Fiscal Cliff Mess: How Bad Will Economy Be in 2013?
Policy + Politics

Fiscal Cliff Mess: How Bad Will Economy Be in 2013?

iStockphoto/Vallarie Enriquez

As the fiscal cliff negotiations continue in Washington and the stock market seemingly turns on every expression of optimism or disappointment, what’s really at stake, in the near term at least, is the answer to two important and interrelated questions: How dysfunctional is our political leadership and how bad is our economy going to be next year?

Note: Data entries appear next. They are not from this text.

(** * Slice sampling in BTYDplus: a model of [src/slice-sampling.cpp]

    The file embeds the sampler [slice_sample_cpp], the two batch
    drivers [slice_sample_ma_liu] and [pcnbd_slice_sample] with the
    log-densities they sample, and the sampler [slice_sample_mvnorm] of
    the unit tests, and proves properties of them.

    Conventions of the embedding.
    - A C++ [double] has two readings.  In the first it is a value of
      [double] below: an exact rational, one of the two infinities, or
      NaN; comparisons and the special values follow IEEE 754 and finite
      arithmetic is exact (rounding, overflow and the sign of zero are
      not modelled).  In the second, the module [Binary64], it is an IEEE
      754 binary64 value with the rounding operations of [SpecFloat].
      What the sampler does to its interval and how the position relates
      to the bounds depends on rounding and overflow, and is stated on
      the second reading.
    - An Rcpp [NumericVector] is a list of doubles.  [clone] is the
      identity on values; an assignment [v[j] = e] is a list update.
      Reading past the end gives NaN and writing past the end does
      nothing, where C++ leaves both undefined; the sampler does neither
      (lemma [run_sized]).
    - R's random generator is a pair of streams of variates (a [seed])
      read through two cursors.
    - The unbounded loops of the sampler are run by a step function over
      the sampler's local state, one loop test per step. *)

From Stdlib Require Import QArith Qreduction Lqa ZArith Lia String.
From Stdlib Require Import SpecFloat.
From stdpp Require Import base option list.

(** ** Doubles *)

Inductive double : Type :=
| Finite (q : Q)
| PosInf
| NegInf
| NaN.

#[global] Instance double_inhabited : Inhabited double := populate NaN.

Declare Scope double_scope.
Delimit Scope double_scope with D.
Bind Scope double_scope with double.

Definition Qltb (a b : Q) : bool := negb (Qle_bool b a).

(** [a < b], false as soon as one side is NaN. *)
Definition dlt (a b : double) : bool :=
  match a, b with
  | Finite p, Finite q => Qltb p q
  | Finite _, PosInf => true
  | NegInf, Finite _ => true
  | NegInf, PosInf => true
  | _, _ => false
  end.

The two questions are connected because fiscal policy, both in the U.S. and in Europe, has already been a drag on economic growth, and it’s extremely likely to continue to be one as politicians look to begin addressing concerns about long-term debt burdens. The debate about the fiscal cliff deal might revolve around the preferred paths to reducing the nation's long-term debt, but it also will determine just how much fiscal policy will limit growth over the coming months and years.

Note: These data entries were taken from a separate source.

(** A turn of the handler before it has responded or attached. *)
Lemma exec_initial (p : prog unit) :
  ∀ (has_asked : bool) (w : world),
    initial has_asked p → unattached w →
    (has_asked = false → asked (trace w) = false) →
    responses (trace w) = [] →
    (unattached (exec p w).1 ∧
     match (exec p w).2 with
     | suspended _ k =>
         ∃ has_asked' : bool,
           (has_asked' = false → asked (trace (exec p w).1) = false) ∧
           responses (trace (exec p w).1) = [] ∧
           ∀ r : reply, initial has_asked' (k r)
     | quit _ => False
     | _ => True
     end) ∨
    (heard (exec p w).1 ∧
     match (exec p w).2 with
     | returned _ | threw _ => True
     | _ => False
     end).
Proof.
  induction p as [| |c|a k IH|c k IH|op k IH]; intros b w N U A R; simpl.
  - left. split; auto.
  - left. split; auto.
  - contradiction.
  - simpl in N. destruct (is_respond a) eqn:Q.
    + left. destruct (exec_ending_plain k (perform a w) N) as [U' S].
      { apply unattached_perform; [|exact U].
        destruct a; try discriminate; reflexivity. }
      split; [exact U'|]. destruct (exec k (perform a w)).2; tauto.
    + destruct (attaches a) eqn:T.
      * right. destruct N as [-> N]. apply exec_ending_attached; [exact N|].
        destruct U as (_ & _ & _ & X & _).
        unfold heard, asked. rewrite trace_perform, exit_code_perform, X.
        rewrite existsb_snoc, responses_snoc, R.
        specialize (A eq_refl). unfold asked in A. rewrite A.
        split; [reflexivity|]. split; [discriminate|].
        destruct a; try discriminate; intros resp [].
      * apply (IH b (perform a w)); [exact N
          |apply unattached_perform; assumption| |].
        -- intros E. unfold asked. rewrite trace_perform, existsb_snoc.
           specialize (A E). unfold asked in A. rewrite A. reflexivity.
        -- rewrite trace_perform, responses_snoc, R.
           destruct a; try discriminate; reflexivity.
  - apply (IH _ b w); auto.
  - left. split.
    + destruct U as (C & L & T & X & Y). unfold unattached, attached.
      simpl. rewrite existsb_snoc. unfold attached in Y. rewrite Y.
      repeat split; assumption.
    + exists (b || is_request op). split; [|split].
      * intros E. apply orb_false_iff in E. destruct E as [-> E].
        unfold asked. simpl. rewrite existsb_snoc, E.
        specialize (A eq_refl). unfold asked in A. rewrite A. reflexivity.
      * simpl. rewrite responses_snoc, R. reflexivity.
      * exact N.
Qed.

Ltac phase_shape :=
  repeat (cbn; first [ exact I | reflexivity
                     | (intros H; discriminate H)
                     | split | intros [?|?] | intros [] | intros ?
                     | (left; reflexivity) | (right; reflexivity) ]).

Lemma handler_initial (cwd : string) (query_number : option string) :
  initial false (handler cwd query_number).
Proof.
  destruct query_number as [[|c number]|]; [phase_shape| |phase_shape].
  unfold handler. cbn. intros [v|m]; phase_shape.
Qed.

Lemma timeout_callback_callback (dir : string) :
  callback false false (timeout_callback dir).
Proof. intros []; phase_shape. Qed.

Lemma connection_update_callback (dir number : string) (u : update) :
  callback false false (connection_update dir number u).
Proof.
  unfold connection_update, disconnected.
  destruct (decide (connection u = Some "open")),
           (decide (connection u = Some "close")),
           (decide (statusCode u ≠ Some 401%Z)); phase_shape.
Qed.

Lemma heard_unhandled (m : string) (w : world) :
  heard w → heard (perform (unhandledRejection m) w).
Proof.
  apply (heard_step (did (unhandledRejection m)) w);
    [apply trace_perform|apply exit_code_perform|reflexivity].
Qed.

Lemma spawn_callback (p : prog unit) (w : world) (pool : list task) :
  callback false false p → heard w → callbacks w pool →
  listening (spawn p w pool).
Proof.
  intros C H P.
  destruct (exec_callback p false false w C) as (H' & E & K);
    [split; discriminate|exact H|].
  unfold spawn, park. destruct (exec p w) as [w' [a|m|c|op k]]; simpl in *.
  - split; [exact H'|exact (callbacks_extends _ _ _ E P)].
  - split; [exact (heard_unhandled m w' H')|].
    apply (callbacks_extends w); [|exact P].
    exact (extends_trans _ _ _ E (extends_perform (unhandledRejection m) w')).
  - split; [exact H'|apply Forall_nil_2].
  - split; [exact H'|]. apply Forall_app. split.
    + exact (callbacks_extends _ _ _ E P).
    + apply Forall_singleton. exact K.
Qed.

Lemma spawn_resumed (k : reply → prog unit) (r : reply) (w w0 : world)
    (pool : list task) :
  (∃ ann wrn : bool, flags_hold ann wrn w ∧ callback ann wrn (k r)) →
  heard w → extends w0 w → callbacks w0 pool →
  listening (spawn (k r) w pool).
Proof.
  intros (ann & wrn & F & C) H E0 P.
  destruct (exec_callback (k r) ann wrn w C F H) as (H' & E & K).
  pose proof (extends_trans _ _ _ E0 E) as E1.
  unfold spawn, park. destruct (exec (k r) w) as [w' [a|m|c|op k']]; simpl in *.
  - split; [exact H'|exact (callbacks_extends _ _ _ E1 P)].
  - split; [exact (heard_unhandled m w' H')|].
    apply (callbacks_extends w0); [|exact P].
    exact (extends_trans _ _ _ E1 (extends_perform (unhandledRejection m) w')).
  - split; [exact H'|apply Forall_nil_2].
  - split; [exact H'|]. apply Forall_app. split.
    + exact (callbacks_extends _ _ _ E1 P).
    + apply Forall_singleton. exact K.
Qed.

Lemma spawn_initial (p : prog unit) (has_asked : bool) (w : world) :
  initial has_asked p → unattached w →
  (has_asked = false → asked (trace w) = false) →
  responses (trace w) = [] →
  phased (spawn p w []).
Proof.
  intros N U A R.
  destruct (exec_initial p has_asked w N U A R) as [[U' S]|[H S]];
    unfold spawn, park; destruct (exec p w) as [w' [a|m|c|op k]];
    simpl in *; try contradiction.
  - left. split; [exact U'|left; reflexivity].
  - left. split; [|left; reflexivity].
    exact (unattached_perform (unhandledRejection m) w' eq_refl U').
  - left. split; [exact U'|right].
    destruct S as (b & A' & R' & K). exists op, k, b. repeat split; assumption.
  - right. split; [exact H|apply Forall_nil_2].
  - right. split; [exact (heard_unhandled m w' H)|apply Forall_nil_2].
Qed.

No matter what, we're unlikely to see gangbuster growth next year. The forecasts from economists — even those who are optimistic about things moving in the right direction — certainly aren't all that encouraging. Nominal growth through the first nine months of 2012 has averaged 2 percent, and a survey of 39 economists by the Federal Reserve Bank of Philadelphia released earlier this month found that, on average, they predict real GDP will grow 2 percent in 2013, before picking up to 2.7 percent in 2014 and 2.9 percent in 2015.

Those levels are still below the 3 percent or more needed for the economy to be considered healthy, and fiscal tightening is a key culprit in the projected sluggishness, particularly in the first half of next year. The fiscal drag should peak next year, increasing from 1 percent of GDP in 2011 and 2012 to 1.75 percent, Goldman Sachs economists say. Their projections assume that both the payroll tax cut and the Bush income tax rates for high earners expire at the end of the year, and also factor in new health care taxes, the winding down of emergency unemployment benefits, discretionary spending cuts from the 2011 budget agreement and the end of the 2009 stimulus package.

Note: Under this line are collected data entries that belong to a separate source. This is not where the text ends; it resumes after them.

(** * anthill-message: groups, participations and message history

    A shallow embedding of [src/model/group.py] and [src/model/history.py].

    The two models talk to a MySQL storage through SQL text.  The tables are
    modelled as lists of typed rows (insertion order), every SQL statement of
    the source is transcribed into a function over those lists (the statement
    is quoted next to it), and the coroutines become computations in a small
    state-and-exception monad over a [World] that holds the tables, a
    schedule of storage faults and the external collaborators (cluster
    service, message queue, presence registry).

    Conventions of the storage model, which the source leaves to MySQL:
    - [=] on text columns is exact equality and [LIKE] is the wildcard match
      of [sql_like] (binary collation);
    - an integer column compared with the decimal text of an integer
      ([str(account_id)]) is compared by value;
    - a SELECT without ORDER BY returns rows in table order, and ORDER BY
      is a stable sort;
    - the arguments of LIMIT must be non-negative integers: a statement
      that carries a negative one is refused with a [DatabaseError]
      (a syntax error) and reads nothing. *)

From Stdlib Require Import ZArith List String Ascii Bool Lia.
From Stdlib Require Import DecimalString DecimalZ DecimalPos Permutation Sorted.
Import ListNotations.

Open Scope string_scope.
Open Scope Z_scope.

Of course, the projected growth rate, low as it already is, and the amount of government drag on the economy both depend on whether a deal is reached to avoid the fiscal cliff, and the ultimate shape of any compromise. “If resolution of the ‘fiscal cliff’ remains elusive and/or the size of the fiscal tightening ultimately agreed is even larger than we have assumed, a new recession could result,” Goldman’s economists wrote in a note released Wednesday.

“Don’t misunderstand this story as an argument that government budget consolidation is not needed,” Goldman’s chief economist, Jan Hatzius, said Wednesday. “It is needed over the medium-term, as most of the major advanced economies have long-term budget imbalances that will ultimately require significant consolidation.

“The point we’re making is a little different. The point is that this consolidation is imposing some very real near-term costs on economic growth, which are all the more painful in an environment where the economy is still far below full employment. So it’s very important, in our view, to be careful not to overdo the speed of the adjustment, and especially in early 2103 there are some real risks that policymakers will overdo it.”

The good news is that once we get over that 2013 hump, assuming that the private sector continues to heal and doesn’t freeze up in the face of daily images of contentious Washington deal-making, global growth could improve at least a bit, Hatzius, and his team wrote in a note issued Wednesday: “Assuming the world can ‘muddle through’ the weakness we expect early in the year as a consequence of even greater fiscal contraction, growth should pick up in the second half of the year.”